Stored data entries
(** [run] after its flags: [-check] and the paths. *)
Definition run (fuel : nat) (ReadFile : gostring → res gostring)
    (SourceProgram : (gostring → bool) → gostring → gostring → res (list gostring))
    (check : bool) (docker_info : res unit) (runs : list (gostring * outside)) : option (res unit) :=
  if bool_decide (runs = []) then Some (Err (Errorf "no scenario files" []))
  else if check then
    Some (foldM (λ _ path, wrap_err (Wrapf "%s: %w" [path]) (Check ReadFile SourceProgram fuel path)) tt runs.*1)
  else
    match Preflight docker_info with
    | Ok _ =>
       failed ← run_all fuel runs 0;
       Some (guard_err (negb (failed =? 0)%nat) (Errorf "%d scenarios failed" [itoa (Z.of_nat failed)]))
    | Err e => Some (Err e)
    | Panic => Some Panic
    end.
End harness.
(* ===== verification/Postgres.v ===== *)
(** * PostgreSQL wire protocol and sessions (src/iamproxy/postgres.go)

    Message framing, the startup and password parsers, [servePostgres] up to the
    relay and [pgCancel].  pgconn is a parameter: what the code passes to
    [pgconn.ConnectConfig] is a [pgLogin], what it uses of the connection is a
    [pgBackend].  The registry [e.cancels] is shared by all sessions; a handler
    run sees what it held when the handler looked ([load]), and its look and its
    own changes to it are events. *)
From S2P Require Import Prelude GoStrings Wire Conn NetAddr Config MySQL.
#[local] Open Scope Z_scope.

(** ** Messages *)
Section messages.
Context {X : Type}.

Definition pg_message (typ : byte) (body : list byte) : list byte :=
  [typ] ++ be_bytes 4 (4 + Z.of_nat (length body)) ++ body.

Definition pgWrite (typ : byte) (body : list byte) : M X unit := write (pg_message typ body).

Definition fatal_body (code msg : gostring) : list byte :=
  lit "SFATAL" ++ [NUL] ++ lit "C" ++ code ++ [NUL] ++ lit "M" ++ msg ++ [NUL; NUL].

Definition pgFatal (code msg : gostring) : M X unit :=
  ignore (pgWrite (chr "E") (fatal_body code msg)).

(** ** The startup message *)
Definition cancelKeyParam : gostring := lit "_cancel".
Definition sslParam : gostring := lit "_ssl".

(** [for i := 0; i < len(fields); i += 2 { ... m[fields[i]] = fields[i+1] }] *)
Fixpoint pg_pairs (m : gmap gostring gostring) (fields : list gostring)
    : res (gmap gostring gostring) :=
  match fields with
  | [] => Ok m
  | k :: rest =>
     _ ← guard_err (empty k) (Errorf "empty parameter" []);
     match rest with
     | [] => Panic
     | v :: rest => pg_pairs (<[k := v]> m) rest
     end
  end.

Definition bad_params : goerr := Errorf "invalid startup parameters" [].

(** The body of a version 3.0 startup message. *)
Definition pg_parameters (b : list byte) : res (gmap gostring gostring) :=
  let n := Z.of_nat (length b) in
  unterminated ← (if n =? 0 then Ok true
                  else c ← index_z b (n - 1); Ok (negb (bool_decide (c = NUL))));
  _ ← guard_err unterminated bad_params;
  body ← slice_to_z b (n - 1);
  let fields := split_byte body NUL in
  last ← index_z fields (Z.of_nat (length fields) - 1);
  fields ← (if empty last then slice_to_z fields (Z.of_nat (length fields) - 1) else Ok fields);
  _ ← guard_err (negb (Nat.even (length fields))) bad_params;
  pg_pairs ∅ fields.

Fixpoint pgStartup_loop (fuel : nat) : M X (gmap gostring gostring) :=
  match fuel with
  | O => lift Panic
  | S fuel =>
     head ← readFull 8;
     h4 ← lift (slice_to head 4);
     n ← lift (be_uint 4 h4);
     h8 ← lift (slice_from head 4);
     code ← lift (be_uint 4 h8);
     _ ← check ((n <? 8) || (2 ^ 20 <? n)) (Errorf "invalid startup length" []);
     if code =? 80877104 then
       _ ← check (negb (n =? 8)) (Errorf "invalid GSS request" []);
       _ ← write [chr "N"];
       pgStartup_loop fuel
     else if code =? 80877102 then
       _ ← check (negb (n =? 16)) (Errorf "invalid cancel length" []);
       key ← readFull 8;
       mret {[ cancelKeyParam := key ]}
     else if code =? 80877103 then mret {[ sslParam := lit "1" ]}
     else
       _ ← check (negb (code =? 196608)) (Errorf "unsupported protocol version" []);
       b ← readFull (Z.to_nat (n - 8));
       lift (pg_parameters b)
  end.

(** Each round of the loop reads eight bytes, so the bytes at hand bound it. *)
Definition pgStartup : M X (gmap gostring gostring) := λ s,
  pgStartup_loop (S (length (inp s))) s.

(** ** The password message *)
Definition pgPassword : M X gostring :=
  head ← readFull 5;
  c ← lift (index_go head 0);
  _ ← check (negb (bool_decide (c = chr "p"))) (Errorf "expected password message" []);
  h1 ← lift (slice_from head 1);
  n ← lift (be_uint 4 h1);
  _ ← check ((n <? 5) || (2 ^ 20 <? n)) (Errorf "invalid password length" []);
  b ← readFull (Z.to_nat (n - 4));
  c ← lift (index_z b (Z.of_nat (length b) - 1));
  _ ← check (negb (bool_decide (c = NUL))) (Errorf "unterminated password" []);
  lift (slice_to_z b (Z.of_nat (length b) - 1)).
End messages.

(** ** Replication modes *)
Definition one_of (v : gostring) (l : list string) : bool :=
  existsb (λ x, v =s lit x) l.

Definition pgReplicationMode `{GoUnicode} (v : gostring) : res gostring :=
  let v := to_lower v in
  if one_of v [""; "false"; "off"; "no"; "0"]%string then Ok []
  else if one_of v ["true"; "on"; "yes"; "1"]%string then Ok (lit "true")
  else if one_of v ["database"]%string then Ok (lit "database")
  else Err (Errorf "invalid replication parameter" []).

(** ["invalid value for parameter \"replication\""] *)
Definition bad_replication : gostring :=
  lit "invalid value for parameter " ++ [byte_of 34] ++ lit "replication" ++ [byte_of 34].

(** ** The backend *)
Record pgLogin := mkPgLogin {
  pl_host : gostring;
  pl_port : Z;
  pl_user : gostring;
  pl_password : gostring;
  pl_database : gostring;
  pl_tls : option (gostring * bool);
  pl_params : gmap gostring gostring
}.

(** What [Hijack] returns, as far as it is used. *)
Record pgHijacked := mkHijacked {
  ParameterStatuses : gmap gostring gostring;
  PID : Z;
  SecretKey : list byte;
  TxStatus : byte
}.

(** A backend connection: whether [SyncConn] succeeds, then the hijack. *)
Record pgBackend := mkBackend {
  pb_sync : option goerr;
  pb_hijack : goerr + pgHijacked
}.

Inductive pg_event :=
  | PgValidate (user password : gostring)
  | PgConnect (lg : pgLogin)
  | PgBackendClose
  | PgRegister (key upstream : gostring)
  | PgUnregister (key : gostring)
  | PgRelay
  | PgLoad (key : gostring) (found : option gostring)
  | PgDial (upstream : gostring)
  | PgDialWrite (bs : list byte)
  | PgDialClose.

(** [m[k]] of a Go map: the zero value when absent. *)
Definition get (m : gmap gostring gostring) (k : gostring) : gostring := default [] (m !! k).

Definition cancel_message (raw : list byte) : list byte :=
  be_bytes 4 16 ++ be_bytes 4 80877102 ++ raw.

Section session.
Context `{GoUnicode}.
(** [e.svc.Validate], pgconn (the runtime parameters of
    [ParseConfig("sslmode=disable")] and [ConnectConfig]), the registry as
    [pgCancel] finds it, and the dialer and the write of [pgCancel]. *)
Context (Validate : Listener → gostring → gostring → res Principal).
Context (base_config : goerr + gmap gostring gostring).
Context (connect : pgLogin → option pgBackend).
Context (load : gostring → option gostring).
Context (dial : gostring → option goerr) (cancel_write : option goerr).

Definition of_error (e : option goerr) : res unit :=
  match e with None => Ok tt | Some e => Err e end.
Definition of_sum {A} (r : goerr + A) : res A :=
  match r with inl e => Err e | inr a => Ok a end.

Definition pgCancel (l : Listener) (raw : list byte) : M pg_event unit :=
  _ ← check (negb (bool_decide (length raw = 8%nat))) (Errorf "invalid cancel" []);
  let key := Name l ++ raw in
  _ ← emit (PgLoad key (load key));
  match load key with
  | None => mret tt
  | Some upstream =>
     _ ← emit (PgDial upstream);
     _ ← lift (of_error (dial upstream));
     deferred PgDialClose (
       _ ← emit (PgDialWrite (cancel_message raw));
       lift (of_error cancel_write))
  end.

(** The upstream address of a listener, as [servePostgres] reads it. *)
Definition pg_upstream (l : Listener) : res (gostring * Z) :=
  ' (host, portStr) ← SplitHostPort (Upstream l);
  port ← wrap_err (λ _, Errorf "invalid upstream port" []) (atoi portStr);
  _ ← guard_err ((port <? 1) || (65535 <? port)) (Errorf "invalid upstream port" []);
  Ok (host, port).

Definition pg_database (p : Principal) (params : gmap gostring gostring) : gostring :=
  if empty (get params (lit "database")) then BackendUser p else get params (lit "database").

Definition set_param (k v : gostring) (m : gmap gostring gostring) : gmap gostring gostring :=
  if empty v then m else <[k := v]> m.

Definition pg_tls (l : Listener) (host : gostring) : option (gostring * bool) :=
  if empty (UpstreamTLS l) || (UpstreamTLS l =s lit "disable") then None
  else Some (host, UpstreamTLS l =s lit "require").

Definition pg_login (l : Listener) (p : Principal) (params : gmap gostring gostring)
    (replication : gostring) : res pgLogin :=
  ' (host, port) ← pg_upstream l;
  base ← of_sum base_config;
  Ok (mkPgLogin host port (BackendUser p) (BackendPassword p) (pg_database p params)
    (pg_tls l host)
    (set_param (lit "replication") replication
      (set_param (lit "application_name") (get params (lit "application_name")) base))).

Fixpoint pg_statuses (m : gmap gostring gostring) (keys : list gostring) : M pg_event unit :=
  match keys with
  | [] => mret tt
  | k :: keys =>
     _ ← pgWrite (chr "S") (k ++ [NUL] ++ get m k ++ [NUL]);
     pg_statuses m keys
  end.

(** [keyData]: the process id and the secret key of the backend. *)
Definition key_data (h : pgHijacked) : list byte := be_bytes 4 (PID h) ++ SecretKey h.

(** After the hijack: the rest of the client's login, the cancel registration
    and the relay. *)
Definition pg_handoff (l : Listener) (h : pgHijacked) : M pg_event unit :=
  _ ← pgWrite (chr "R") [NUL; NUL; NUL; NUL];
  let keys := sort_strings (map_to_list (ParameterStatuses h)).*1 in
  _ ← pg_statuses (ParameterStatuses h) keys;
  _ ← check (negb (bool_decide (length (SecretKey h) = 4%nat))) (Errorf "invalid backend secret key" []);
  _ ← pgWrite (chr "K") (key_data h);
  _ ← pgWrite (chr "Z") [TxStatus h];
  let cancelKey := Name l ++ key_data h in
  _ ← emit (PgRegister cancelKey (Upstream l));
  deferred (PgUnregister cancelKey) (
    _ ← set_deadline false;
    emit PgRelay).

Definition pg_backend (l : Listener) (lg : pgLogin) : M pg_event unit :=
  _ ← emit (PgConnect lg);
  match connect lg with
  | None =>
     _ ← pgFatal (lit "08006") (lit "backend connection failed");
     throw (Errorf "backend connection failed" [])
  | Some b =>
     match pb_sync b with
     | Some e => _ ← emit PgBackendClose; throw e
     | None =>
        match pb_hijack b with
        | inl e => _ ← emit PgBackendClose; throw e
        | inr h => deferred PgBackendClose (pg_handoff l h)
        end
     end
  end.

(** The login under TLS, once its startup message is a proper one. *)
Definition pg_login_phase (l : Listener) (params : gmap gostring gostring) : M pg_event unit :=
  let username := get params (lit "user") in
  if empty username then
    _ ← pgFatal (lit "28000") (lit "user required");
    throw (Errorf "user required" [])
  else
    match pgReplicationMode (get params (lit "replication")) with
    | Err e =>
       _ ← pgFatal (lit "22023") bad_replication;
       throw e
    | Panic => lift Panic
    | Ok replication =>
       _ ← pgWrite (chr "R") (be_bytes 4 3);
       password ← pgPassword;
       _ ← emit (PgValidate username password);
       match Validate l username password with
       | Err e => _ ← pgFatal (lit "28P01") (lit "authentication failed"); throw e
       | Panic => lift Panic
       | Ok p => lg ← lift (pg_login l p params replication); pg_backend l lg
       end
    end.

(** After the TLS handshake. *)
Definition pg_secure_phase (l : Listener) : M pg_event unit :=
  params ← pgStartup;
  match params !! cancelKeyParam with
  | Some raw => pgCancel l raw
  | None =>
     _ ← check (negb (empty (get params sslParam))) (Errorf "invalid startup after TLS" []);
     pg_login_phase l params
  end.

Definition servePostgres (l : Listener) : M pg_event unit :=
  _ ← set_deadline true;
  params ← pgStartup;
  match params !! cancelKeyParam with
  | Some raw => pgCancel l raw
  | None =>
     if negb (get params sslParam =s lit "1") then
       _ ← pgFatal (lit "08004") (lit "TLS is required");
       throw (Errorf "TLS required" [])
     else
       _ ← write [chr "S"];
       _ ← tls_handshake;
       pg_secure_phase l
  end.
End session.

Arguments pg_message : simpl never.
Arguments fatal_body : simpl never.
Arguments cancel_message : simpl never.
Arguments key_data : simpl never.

What is needed >> Your answer must consist solely of the lines above between the line holding "(r : goerr +" and the line holding "if empty (get", inclusive, copied exactly.

Answer to this problem >>
Definition of_sum {A} (r : goerr + A) : res A :=
  match r with inl e => Err e | inr a => Ok a end.

Definition pgCancel (l : Listener) (raw : list byte) : M pg_event unit :=
  _ ← check (negb (bool_decide (length raw = 8%nat))) (Errorf "invalid cancel" []);
  let key := Name l ++ raw in
  _ ← emit (PgLoad key (load key));
  match load key with
  | None => mret tt
  | Some upstream =>
     _ ← emit (PgDial upstream);
     _ ← lift (of_error (dial upstream));
     deferred PgDialClose (
       _ ← emit (PgDialWrite (cancel_message raw));
       lift (of_error cancel_write))
  end.

(** The upstream address of a listener, as [servePostgres] reads it. *)
Definition pg_upstream (l : Listener) : res (gostring * Z) :=
  ' (host, portStr) ← SplitHostPort (Upstream l);
  port ← wrap_err (λ _, Errorf "invalid upstream port" []) (atoi portStr);
  _ ← guard_err ((port <? 1) || (65535 <? port)) (Errorf "invalid upstream port" []);
  Ok (host, port).

Definition pg_database (p : Principal) (params : gmap gostring gostring) : gostring :=
  if empty (get params (lit "database")) then BackendUser p else get params (lit "database").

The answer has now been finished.